The St. John's campus is home to the Faculty of Medicine co-located with the Newfoundland Health Science Center General Hospital. The Faculty of Medicine grants undergraduate and graduate degrees in medicine, while also providing residential and advanced training. It is one of only four medical schools in Atlantic Canada (the others are Dalhousie University Faculty of Medicine, University of New Brunswick Medical Training Centre and Université de Moncton Medical Training Centre.

The Department of Biochemistry has a dietetic program accredited by the Dietitians of Canada and the university's graduates may subsequently become registered dietitians.

Queen's College, an affiliated College of Memorial University, offers diploma and degree studies in theology, pastoral studies, church history, and related programs. It is an associate member of the Association of Theological Schools in the United States and Canada and has 166 students.

The university operates the Bonne Bay Marine Station in Gros Morne National Park.

Research 
Research at Memorial University spans six faculties and six schools on the St. John's campus, three schools at Grenfell Campus, and three schools at the Marine Institute, covering a broad range of basic, interdisciplinary, and applied research topics. It also includes specialised centres in marine learning that study ocean technology, aquaculture, sustainable fishery, and offshore safety. Over 40% of Memorial's research is ocean-related (68% in the Faculty of Science alone).

Memorial University recently joined with Dalhousie University and the University of Prince Edward Island to form the Ocean Frontier Institute, a collaborative research initiative aimed at harnessing the vast potential of the world's oceans. Memorial University is a member of the University of the Arctic, an international cooperative network of universities, colleges, and other organizations concerned with education and research in Arctic region. Memorial is also a member of the International Association of Universities, Universities Canada, Association of Commonwealth Universities, Canadian Virtual University, and the Canadian Bureau for International Education.

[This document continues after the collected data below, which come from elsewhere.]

Definition set_ready (f : list coro -> list coro) (w : World) : World :=
  {| cls := cls w; request := request w; log := log w;
     _current_user := _current_user w; queue := queue w;
     subscription_server := subscription_server w; resolvers := resolvers w;
     selected_subprotocol := selected_subprotocol w; written := written w;
     _status_code := _status_code w;
     heap := heap w; ready := f (ready w); spawned := spawned w |}.

Definition set_spawned (f : list Task -> list Task) (w : World) : World :=
  {| cls := cls w; request := request w; log := log w;
     _current_user := _current_user w; queue := queue w;
     subscription_server := subscription_server w; resolvers := resolvers w;
     selected_subprotocol := selected_subprotocol w; written := written w;
     _status_code := _status_code w;
     heap := heap w; ready := ready w; spawned := f (spawned w) |}.

(** A handler object just allocated for a request, before [initialize]:
    no attribute set, nothing logged or written, status 200. *)
Definition new_handler (c : HandlerClass) (r : Request)
    (h : list Queue) (rd : list coro) (sp : list Task) : World :=
  {| cls := c; request := r; log := [];
     _current_user := None; queue := None;
     subscription_server := None; resolvers := None;
     selected_subprotocol := None; written := [];
     _status_code := 200;
     heap := h; ready := rd; spawned := sp |}.
Lemma truthy_false (d : dict) : truthy d = false ↔ d = ∅.
Proof.
  unfold truthy. rewrite bool_decide_eq_false. split.
  - intros H. destruct (decide (d = ∅)); [done | contradiction].
  - intros -> H. by apply H.
Qed.

Lemma non_empty_key (d : dict) : d ≠ ∅ ↔ ∃ k, is_Some (d !! k).
Proof.
  split.
  - intros Hne. destruct (map_choose d Hne) as (k & v & Hkv). by exists k, v.
  - intros (k & v & Hkv) ->. by rewrite lookup_empty in Hkv.
Qed.

Lemma lookup_update (d item : dict) k :
  update d item !! k =
  match item !! k with Some v => Some v | None => d !! k end.
Proof.
  unfold update. rewrite lookup_union.
  destruct (item !! k), (d !! k); reflexivity.
Qed.

Lemma extends_refl d : extends d d.
Proof. by intros k. Qed.

Lemma extends_trans d1 d2 d3 : extends d1 d2 → extends d2 d3 → extends d1 d3.
Proof. intros H12 H23 k Hk. eauto. Qed.

Lemma update_extends d item : extends d (update d item).
Proof.
  intros k Hk. rewrite lookup_update. destruct (item !! k); [eauto | done].
Qed.

Lemma extends_title tk d d' :
  extends d d' → title_entity tk d → title_entity tk d'.
Proof. intros Hext (key & Hin & Hk). exists key. eauto. Qed.

Lemma extends_non_empty d d' : extends d d' → d ≠ ∅ → d' ≠ ∅.
Proof.
  rewrite !non_empty_key. intros Hext (k & Hk). exists k. eauto.
Qed.

Lemma update_title tk d item :
  title_entity tk (update d item) ↔ title_entity tk item ∨ title_entity tk d.
Proof.
  unfold title_entity. split.
  - intros (key & Hin & Hk). rewrite lookup_update in Hk.
    destruct (item !! key) eqn:E.
    + left. exists key. rewrite E. eauto.
    + right. eauto.
  - intros [(key & Hin & Hk) | (key & Hin & Hk)]; exists key;
      (split; [done |]); rewrite lookup_update.
    + destruct Hk as [v ->]. eauto.
    + destruct (item !! key); eauto.
Qed.
(** C10: when the snapshot handed to [load] has no [nextIds], the three
    collections are filled from it all the same (every identifier listed in
    an array is a key of its collection, and under each key sits the entity
    read from the last array element with that identifier) while the three
    counters stay at 1; the next [crearLibro] returns a book with identifier
    1, which takes the place of a loaded book that had identifier 1: the
    catalog has as many books as before and the only book with identifier 1
    it lists is the new one. *)
Theorem load_sin_nextIds (data : DBShape) (titulo autor : string) (año : Z) :
  db_nextIds data = None ->
  let b := new (Some data) in
  let l := fst (crearLibro titulo autor año b) in
  let b' := snd (crearLibro titulo autor año b) in
  nextIds b = NextIds.mk 1 1 1 /\
  (forall k, JsMap.get k (libros b)
     = match db_libros data with
       | Some arr => option_map Libro.fromJSON (find (fun j => Libro.jid j =? k) (rev arr))
       | None => None
       end) /\
  (forall k, JsMap.get k (usuarios b)
     = match db_usuarios data with
       | Some arr => option_map Usuario.fromJSON (find (fun j => Usuario.jid j =? k) (rev arr))
       | None => None
       end) /\
  (forall k, JsMap.get k (prestamos b)
     = match db_prestamos data with
       | Some arr =>
           option_map Prestamo.fromJSON (find (fun j => Prestamo.jid j =? k) (rev arr))
       | None => None
       end) /\
  (forall arr j, db_libros data = Some arr -> In j arr ->
                 JsMap.has (Libro.jid j) (libros b) = true) /\
  (forall arr j, db_usuarios data = Some arr -> In j arr ->
                 JsMap.has (Usuario.jid j) (usuarios b) = true) /\
  (forall arr j, db_prestamos data = Some arr -> In j arr ->
                 JsMap.has (Prestamo.jid j) (prestamos b) = true) /\
  l = Libro.new 1 titulo autor año /\
  JsMap.get 1 (libros b') = Some l /\
  (JsMap.has 1 (libros b) = true -> JsMap.size (libros b') = JsMap.size (libros b)) /\
  (forall l', In l' (listarLibros b') -> Libro.id l' = 1 -> l' = l).
Proof.
  intros Hn b l b'.
  assert (nextIds b = NextIds.mk 1 1 1) as Hids.
  { subst b. unfold new, load. cbn. now rewrite Hn. }
  assert (libros b = match db_libros data with
                     | Some arr => cargar Libro.jid Libro.fromJSON arr JsMap.empty
                     | None => JsMap.empty
                     end) as Hlib by reflexivity.
  assert (usuarios b = match db_usuarios data with
                       | Some arr => cargar Usuario.jid Usuario.fromJSON arr JsMap.empty
                       | None => JsMap.empty
                       end) as Husu by reflexivity.
  assert (prestamos b = match db_prestamos data with
                        | Some arr => cargar Prestamo.jid Prestamo.fromJSON arr JsMap.empty
                        | None => JsMap.empty
                        end) as Hpre by reflexivity.
  assert (bien_formada b) as Hbf by apply bien_formada_new.
  split; [exact Hids|].
  split.
  { intros k. rewrite Hlib. destruct (db_libros data) as [arr|]; [|reflexivity].
    rewrite get_cargar. now destruct (find _ (rev arr)). }
  split.
  { intros k. rewrite Husu. destruct (db_usuarios data) as [arr|]; [|reflexivity].
    rewrite get_cargar. now destruct (find _ (rev arr)). }
  split.
  { intros k. rewrite Hpre. destruct (db_prestamos data) as [arr|]; [|reflexivity].
    rewrite get_cargar. now destruct (find _ (rev arr)). }
  split.
  { intros arr j Harr Hin. rewrite Hlib, Harr. now apply has_cargar. }
  split.
  { intros arr j Harr Hin. rewrite Husu, Harr. now apply has_cargar. }
  split.
  { intros arr j Harr Hin. rewrite Hpre, Harr. now apply has_cargar. }
  clear Hlib Husu Hpre. clearbody b. subst l b'. unfold crearLibro. cbn [fst snd].
  rewrite Hids. cbn [NextIds.libro libros save].
  split; [reflexivity|]. split; [apply get_set_same|]. split.
  - intros Hhas. unfold JsMap.size. rewrite <- !(length_map fst).
    change (List.length (JsMap.keys (JsMap.set 1 (Libro.new 1 titulo autor año) (libros b)))
            = List.length (JsMap.keys (libros b))).
    rewrite keys_set_old; [reflexivity|].
    rewrite has_get in Hhas. destruct (JsMap.get 1 (libros b)); congruence.
  - intros l' Hin Hid.
    pose proof (valor_get Libro.id _ l'
      (bien_indexado_set Libro.id 1 (Libro.new 1 titulo autor año) (libros b)
         (proj1 Hbf) eq_refl) Hin) as H.
    rewrite Hid, get_set_same in H. congruence.
Qed.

In 2009, Memorial University launched Yaffle to provide researchers and community partners an opportunity to connect and exchange ideas, expertise, research interests, and publicly engaged activities in an open and accessible way. Yaffle is managed by the Leslie Harris Centre of Regional Policy and Development at Memorial University.

Research impact 
Out of 50 universities in Canada, Research Infosource ranked Memorial University the 20th most research-intensive for fiscal year 2016, with a sponsored research income of $91.178 million, averaging $93,500 per faculty member. Times Higher Education ranked Memorial University 17th among Canadian universities for subject-normalised total citations.

According to Memorial University's President's Report 2017, Memorial's total research funding for fiscal year 2016-17 was over $100 million. Memorial is the seat of 20 active Canada Research Chairs, and 13 sponsored research chairs.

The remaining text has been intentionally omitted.